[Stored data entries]

Definition Group_Wait (rs : list (result A)) : result (list A) :=
  if existsb (λ r, match r with Panic => true | _ => false end) rs then Panic
  else if existsb (λ r, match r with Diverge => true | _ => false end) rs then Diverge
  else match errors_of rs with
       | [] => Ok (values_of rs)
       | es => Err (pick es)
       end.
End errgroup.

Section walk.
Context `{Cbor}.

(** The children of one entry, appended to [out]. *)
Definition entry_children (ent : Entry) (out : list Key) : result (list Key) :=
  out ← (if (0 <? length (ContentKey ent))%nat
         then ck ← wrap "fstree: %q: content key" (Parse (ContentKey ent)); Ok (out ++ [ck])
         else Ok out);
  if (0 <? length (XattrsKey ent))%nat
  then xk ← wrap "fstree: %q: xattrs key" (Parse (XattrsKey ent)); Ok (out ++ [xk])
  else Ok out.

Definition ChildKeys (k : Key) (data : bytes) : result (list Key) :=
  if (Type_ k =? Blob) || (Type_ k =? XattrSet) then Ok []
  else if Type_ k =? FileNode then wrap "fstree: decoding FileNode %s" (DecodeFileNode data)
  else if Type_ k =? DirNode then
    pairs ← wrap "fstree: decoding DirNode %s" (DecodeDirNode data);
    foldR (λ p out, ck ← wrap "fstree: child key in DirNode %s" (Parse (ChildKey p));
                    Ok (out ++ [ck])) pairs []
  else if Type_ k =? DirLeaf then
    entries ← wrap "fstree: decoding DirLeaf %s" (DecodeDirLeaf data);
    foldR entry_children entries []
  else Err (errors_New "fstree: unknown object type %s").

(** Blob and XattrSet objects have no children. *)
Definition is_leaf (k : Key) : bool := (Type_ k =? Blob) || (Type_ k =? XattrSet).

(** The state of a sweep: [seen], the result so far, the next frontier. *)
Record sweep := mkSweep { seen : gset Key; visited : list Key; next : list Key }.

Definition absorb_one (s : sweep) (ck : Key) : sweep :=
  if bool_decide (ck ∈ seen s) then s
  else mkSweep ({[ck]} ∪ seen s) (visited s ++ [ck]) (next s ++ [ck]).

Definition absorb (childLists : list (list Key)) (s : sweep) : sweep :=
  foldl (foldl absorb_one) s childLists.

Section bfs.
Context (pick : list error → error) (visit : Key → result (list Key)).

(** [for len(frontier) > 0 { ... }] *)
Fixpoint bfs (fuel : nat) (frontier : list Key) (s : sweep) : result (list Key) :=
  match frontier with
  | [] => Ok (visited s)
  | _ =>
      match fuel with
      | O => Diverge
      | S fuel =>
          childLists ← Group_Wait pick (visit <$> frontier);
          let s := absorb childLists (mkSweep (seen s) (visited s) []) in
          bfs fuel (next s) s
      end
  end.

Definition bfs_from (fuel : nat) (root : Key) : result (list Key) :=
  bfs fuel [root] (mkSweep {[root]} [root] []).
End bfs.

Context (pick : list error → error) (get : Key → result bytes) (has : Key → result bool).

Definition fetch_children (k : Key) : result (list Key) :=
  data ← wrap "fstree: reading %s" (get k);
  ChildKeys k data.

(** The task [ReachableKeys] starts for one key; leaves are not fetched. *)
Definition reach_visit (k : Key) : result (list Key) :=
  if is_leaf k then Ok [] else fetch_children k.

Definition ReachableKeys (fuel : nat) (root : Key) : result (list Key) :=
  bfs_from pick reach_visit fuel root.

(** The task [CheckComplete] starts for one key. *)
Definition check_visit (k : Key) : result (list Key) :=
  if is_leaf k then
    ok ← has k;
    if ok : bool then Ok [] else Err (errors_New "fstree: object %s is missing")
  else fetch_children k.

Definition CheckComplete (fuel : nat) (root : Key) : result (list Key) :=
  bfs_from pick check_visit fuel root.

(** ** The object graph *)
Definition child_of (k c : Key) : Prop :=
  is_leaf k = false ∧ ∃ data cs, get k = Ok data ∧ ChildKeys k data = Ok cs ∧ c ∈ cs.

(** [k] is reachable from [root]. *)
Definition reachable (root k : Key) : Prop := rtc child_of root k.

(** [k] is stored and readable. *)
Definition present (k : Key) : Prop :=
  if is_leaf k then has k = Ok true
  else ∃ data cs, get k = Ok data ∧ ChildKeys k data = Ok cs.
End walk.

(** ** The sweep *)
Section group_facts.
Context {A : Type} (pick : list error → error).

Lemma Group_Wait_Ok (rs : list (result A)) vs :
  Group_Wait pick rs = Ok vs ↔ rs = Ok <$> vs.
Proof.
  unfold Group_Wait. split.
  - destruct (existsb _ rs) eqn:E1; [done|]. destruct (existsb _ rs) eqn:E2 in |- *; [done|].
    destruct (errors_of rs) eqn:E3; [|done]. intros [= <-].
    induction rs as [|[a|e| |] rs IH]; simpl in *; try done. f_equal. auto.
  - intros ->.
    assert (errors_of (Ok <$> vs) = [] ∧ values_of (Ok <$> vs) = vs) as [-> ->].
    { induction vs as [|v vs [IH1 IH2]]; [done|]. split; [done|]. simpl. by f_equal. }
    assert (∀ f : result A → bool, (∀ v, f (Ok v) = false) → existsb f (Ok <$> vs) = false) as Hf.
    { intros f Hf. induction vs as [|v vs IH]; [done|]. simpl. by rewrite Hf. }
    by rewrite !Hf.
Qed.

Lemma Group_Wait_safe (rs : list (result A)) : Forall safe rs → safe (Group_Wait pick rs).
Proof.
  intros Hs. unfold Group_Wait.
  assert (existsb (λ r : result A, match r with Panic => true | _ => false end) rs = false) as ->.
  { induction Hs as [|[] rs []]; done. }
  assert (existsb (λ r : result A, match r with Diverge => true | _ => false end) rs = false) as ->.
  { induction Hs as [|[] rs []]; done. }
  by destruct (errors_of rs).
Qed.
End group_facts.

Section sweep_facts.
(** What absorbing a list of children does to the sweep. *)
Definition absorbs (cs : list Key) (s s' : sweep) : Prop :=
  ∃ new, visited s' = visited s ++ new ∧ next s' = next s ++ new ∧ NoDup new ∧
         (∀ k, k ∈ new → (k ∉ seen s) ∧ k ∈ cs) ∧
         (∀ k, k ∈ seen s' ↔ k ∈ seen s ∨ k ∈ cs) ∧
         (∀ k, k ∈ seen s' ↔ k ∈ seen s ∨ k ∈ new).

Lemma absorb_one_spec s ck : absorbs [ck] s (absorb_one s ck).
Proof.
  unfold absorb_one. case_bool_decide.
  - exists []. rewrite !app_nil_r. split_and!; [done|done|constructor|set_solver..].
  - exists [ck]. simpl. split_and!; [done|done|apply NoDup_singleton|set_solver..].
Qed.

Lemma absorbs_trans cs1 cs2 s1 s2 s3 :
  absorbs cs1 s1 s2 → absorbs cs2 s2 s3 → absorbs (cs1 ++ cs2) s1 s3.
Proof.
  intros (n1 & V1 & N1 & D1 & F1 & S1 & T1) (n2 & V2 & N2 & D2 & F2 & S2 & T2).
  exists (n1 ++ n2). split_and!.
  - by rewrite V2, V1, app_assoc.
  - by rewrite N2, N1, app_assoc.
  - apply NoDup_app. split_and!; [done| |done]. intros k ? ?%F2. naive_solver.
  - intros k [Hk|Hk]%elem_of_app; [apply F1 in Hk|apply F2 in Hk]; set_solver.
  - intros k. rewrite S2, S1. set_solver.
  - intros k. rewrite T2, T1. set_solver.
Qed.

Lemma absorb_list_spec cs : ∀ s, absorbs cs s (foldl absorb_one s cs).
Proof.
  induction cs as [|c cs IH]; intros s; simpl.
  - exists []. rewrite !app_nil_r. split_and!; [done|done|constructor|set_solver..].
  - apply (absorbs_trans [c] cs _ (absorb_one s c)); [apply absorb_one_spec|apply IH].
Qed.

Lemma absorb_spec css : ∀ s, absorbs (concat css) s (absorb css s).
Proof.
  induction css as [|cs css IH]; intros s; simpl; [apply (absorb_list_spec [])|].
  eapply absorbs_trans; [apply absorb_list_spec|apply IH].
Qed.
End sweep_facts.

Section bfs_facts.
Context (pick : list error → error) (visit : Key → result (list Key)).
Context (edge : Key → Key → Prop) (root : Key).
Hypothesis visit_edge : ∀ k cs, visit k = Ok cs → ∀ c, c ∈ cs ↔ edge k c.

(** The loop invariant: every key seen is reachable and listed once, and the
    children of the keys before the frontier have all been seen. *)
Definition sweep_inv (frontier : list Key) (s : sweep) : Prop :=
  (∃ rest, visited s = root :: rest) ∧ NoDup (visited s) ∧
  (∀ k, k ∈ seen s ↔ k ∈ visited s) ∧ frontier ⊆ visited s ∧
  (∀ k, k ∈ visited s → rtc edge root k) ∧
  (∀ k, k ∈ visited s → k ∉ frontier →
        is_ok (visit k) = true ∧ ∀ c, edge k c → c ∈ visited s).

Lemma sweep_inv_init : sweep_inv [root] (mkSweep {[root]} [root] []).
Proof.
  split_and!; simpl; [by exists []|apply NoDup_singleton|set_solver..| |set_solver].
  intros k ->%list_elem_of_singleton. apply rtc_refl.
Qed.

Lemma sweep_inv_step frontier s css :
  sweep_inv frontier s → visit <$> frontier = Ok <$> css →
  let s' := absorb css (mkSweep (seen s) (visited s) []) in
  sweep_inv (next s') s' ∧
  (length (visited s') = length (visited s) + length (next s'))%nat.
Proof.
  intros ((rest & Hr) & Hnd & Hseen & Hsub & Hreach & Hdone) Hv s'.
  destruct (absorb_spec css (mkSweep (seen s) (visited s) []))
    as (new & Vis & Nxt & Dup & Fresh & Seen1 & Seen2). fold s' in Vis, Nxt, Seen1, Seen2.
  simpl in *. assert (∀ k, k ∈ frontier → ∃ cs, visit k = Ok cs ∧ cs ⊆ concat css) as Hfr.
  { clear -Hv. revert frontier Hv. induction css as [|cs css IH]; intros [|k f] Hv; try done;
      [set_solver|]. simpl in Hv. injection Hv as Hk Hv.
    intros k' [->|Hk']%elem_of_cons; [exists cs; set_solver|].
    destruct (IH _ Hv _ Hk') as (cs' & ? & ?). exists cs'. set_solver. }
  assert (∀ c, c ∈ concat css → ∃ k, k ∈ frontier ∧ edge k c) as Hcs.
  { clear -Hv visit_edge. revert frontier Hv.
    induction css as [|cs css IH]; intros [|k f] Hv; simpl; try done; [set_solver|].
    simpl in Hv. injection Hv as Hk Hv. intros c [Hc|Hc]%elem_of_app.
    - exists k. split; [set_solver|]. by apply (visit_edge k cs).
    - destruct (IH _ Hv _ Hc) as (k' & ? & ?). exists k'. set_solver. }
  rewrite Nxt, Vis, length_app. split; [|lia]. split_and!.
  - rewrite Vis, Hr. eexists. done.
  - rewrite Vis. apply NoDup_app. split_and!; [done| |done]. intros k Hk [Hn _]%Fresh.
    by apply Hn, Hseen.
  - intros k. rewrite Vis, Seen2, Hseen. set_solver.
  - rewrite Vis. set_solver.
  - intros k. rewrite Vis. intros [Hk|Hk]%elem_of_app; [auto|].
    apply Fresh in Hk as [_ (p & Hp & He)%Hcs]. eapply rtc_r; [|exact He]. apply Hreach. set_solver.
  - intros k. rewrite Vis. intros [Hk|?]%elem_of_app Hnew; [|done].
    destruct (decide (k ∈ frontier)) as [Hf|Hf].
    + destruct (Hfr k Hf) as (cs & Hcv & Hsubc). split; [apply is_ok_true; eauto|].
      intros c Hc%(visit_edge k cs Hcv)%Hsubc.
      assert (c ∈ seen s') as Hc' by (apply Seen1; by right).
      apply Seen2 in Hc' as [?%Hseen|?]; set_solver.
    + destruct (Hdone k Hk Hf) as [? Hc]. split; [done|]. set_solver.
Qed.

Lemma bfs_Ok fuel : ∀ frontier s out,
  sweep_inv frontier s → bfs pick visit fuel frontier s = Ok out → ∃ s', sweep_inv [] s' ∧ visited s' = out.
Proof.
  induction fuel as [|fuel IH]; intros [|k f] s out Hinv; cbn [bfs]; try done.
  - intros [= <-]. eauto.
  - intros [= <-]. eauto.
  - intros (css & Hg%Group_Wait_Ok & Hb)%bind_Ok.
    eapply IH; [|exact Hb]. by apply (sweep_inv_step (k :: f)).
Qed.

(** A walk that returns lists exactly the reachable keys, once each, the root
    first, and has visited all of them. *)
Lemma bfs_from_Ok fuel out :
  bfs_from pick visit fuel root = Ok out →
  (∃ rest, out = root :: rest) ∧ NoDup out ∧ (∀ k, k ∈ out ↔ rtc edge root k) ∧
  (∀ k, k ∈ out → is_ok (visit k) = true).
Proof.
  intros Hb. destruct (bfs_Ok fuel _ _ _ sweep_inv_init Hb) as (s & Hinv & <-).
  destruct Hinv as (Hroot & Hnd & _ & _ & Hreach & Hdone).
  split_and!; [done|done| |intros k Hk; apply Hdone; set_solver].
  intros k. split; [apply Hreach|]. intros Hk. revert k Hk.
  apply (rtc_ind_r (λ k, k ∈ visited s)).
  - destruct Hroot as [? ->]. set_solver.
  - intros k c _ He Hk. destruct (Hdone k Hk ltac:(set_solver)) as [_ Hc]. auto.
Qed.

(** With finitely many reachable keys the walk ends. *)
Context (U : list Key).
Hypothesis finite : ∀ k, rtc edge root k → k ∈ U.
Hypothesis visits_safe : ∀ k, safe (visit k).

Lemma inv_bound frontier s : sweep_inv frontier s → (length (visited s) ≤ length U)%nat.
Proof.
  intros (_ & Hnd & _ & _ & Hreach & _). apply NoDup_incl_length.
  - by apply NoDup_ListNoDup.
  - intros k Hk%list_elem_of_In. apply list_elem_of_In. auto.
Qed.

Lemma bfs_returns fuel : ∀ frontier s,
  sweep_inv frontier s → (length U < fuel + length (visited s))%nat ∨ frontier = [] →
  safe (bfs pick visit fuel frontier s) ∧
  ((∀ k, rtc edge root k → is_ok (visit k) = true) →
   is_ok (bfs pick visit fuel frontier s) = true).
Proof.
  induction fuel as [|fuel IH]; intros frontier s Hinv Hf.
  { destruct Hf as [Hf| ->]; [|by split].
    pose proof (inv_bound frontier s Hinv). lia. }
  destruct frontier as [|k f]; [by split|]. cbn [bfs].
  assert (sweep_inv (k :: f) s ∧ (length U < S fuel + length (visited s))%nat) as [_ Hf'].
  { split; [done|]. by destruct Hf. }
  assert (∀ css, visit <$> (k :: f) = Ok <$> css →
    let s' := absorb css (mkSweep (seen s) (visited s) []) in
    sweep_inv (next s') s' ∧
    ((length U < fuel + length (visited s'))%nat ∨ next s' = [])) as Hnext.
  { intros css Hv s'. destruct (sweep_inv_step _ s css Hinv Hv) as [Hi Hl].
    split; [done|]. fold s' in Hl, Hi. destruct (next s') as [|n ns] eqn:En; [by right|].
    left. simpl in Hl. lia. }
  split.
  - apply safe_bind.
    + apply Group_Wait_safe, Forall_fmap, Forall_true. intros; apply visits_safe.
    + intros css Hg%Group_Wait_Ok. destruct (Hnext css Hg) as [Hi Hm]. by apply IH.
  - intros Hall.
    assert (∃ css, visit <$> (k :: f) = Ok <$> css) as [css Hcss].
    { destruct Hinv as (_ & _ & _ & Hsub & Hreach & _).
      assert (Forall (λ k, is_ok (visit k) = true) (k :: f)) as HF.
      { apply Forall_forall. intros k' Hk'. apply Hall, Hreach, Hsub, Hk'. }
      clear -HF. induction HF as [|k' f' [cs Hcs]%is_ok_true _ [css IHf]]; [by exists []|].
      exists (cs :: css). rewrite !fmap_cons. by rewrite Hcs, IHf. }
    rewrite (proj2 (Group_Wait_Ok pick _ css) Hcss). rsimpl.
    destruct (Hnext css Hcss) as [Hi Hm]. by apply IH.
Qed.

ACTIVITY - Look through the entries above and quote exactly the lines from the line with "eapply absorbs_trans; [apply" to the line with "as (new & Vis", counting both of those lines.

WORKED SOLUTION -
  eapply absorbs_trans; [apply absorb_list_spec|apply IH].
Qed.
End sweep_facts.

Section bfs_facts.
Context (pick : list error → error) (visit : Key → result (list Key)).
Context (edge : Key → Key → Prop) (root : Key).
Hypothesis visit_edge : ∀ k cs, visit k = Ok cs → ∀ c, c ∈ cs ↔ edge k c.

(** The loop invariant: every key seen is reachable and listed once, and the
    children of the keys before the frontier have all been seen. *)
Definition sweep_inv (frontier : list Key) (s : sweep) : Prop :=
  (∃ rest, visited s = root :: rest) ∧ NoDup (visited s) ∧
  (∀ k, k ∈ seen s ↔ k ∈ visited s) ∧ frontier ⊆ visited s ∧
  (∀ k, k ∈ visited s → rtc edge root k) ∧
  (∀ k, k ∈ visited s → k ∉ frontier →
        is_ok (visit k) = true ∧ ∀ c, edge k c → c ∈ visited s).

Lemma sweep_inv_init : sweep_inv [root] (mkSweep {[root]} [root] []).
Proof.
  split_and!; simpl; [by exists []|apply NoDup_singleton|set_solver..| |set_solver].
  intros k ->%list_elem_of_singleton. apply rtc_refl.
Qed.

Lemma sweep_inv_step frontier s css :
  sweep_inv frontier s → visit <$> frontier = Ok <$> css →
  let s' := absorb css (mkSweep (seen s) (visited s) []) in
  sweep_inv (next s') s' ∧
  (length (visited s') = length (visited s) + length (next s'))%nat.
Proof.
  intros ((rest & Hr) & Hnd & Hseen & Hsub & Hreach & Hdone) Hv s'.
  destruct (absorb_spec css (mkSweep (seen s) (visited s) []))
    as (new & Vis & Nxt & Dup & Fresh & Seen1 & Seen2). fold s' in Vis, Nxt, Seen1, Seen2.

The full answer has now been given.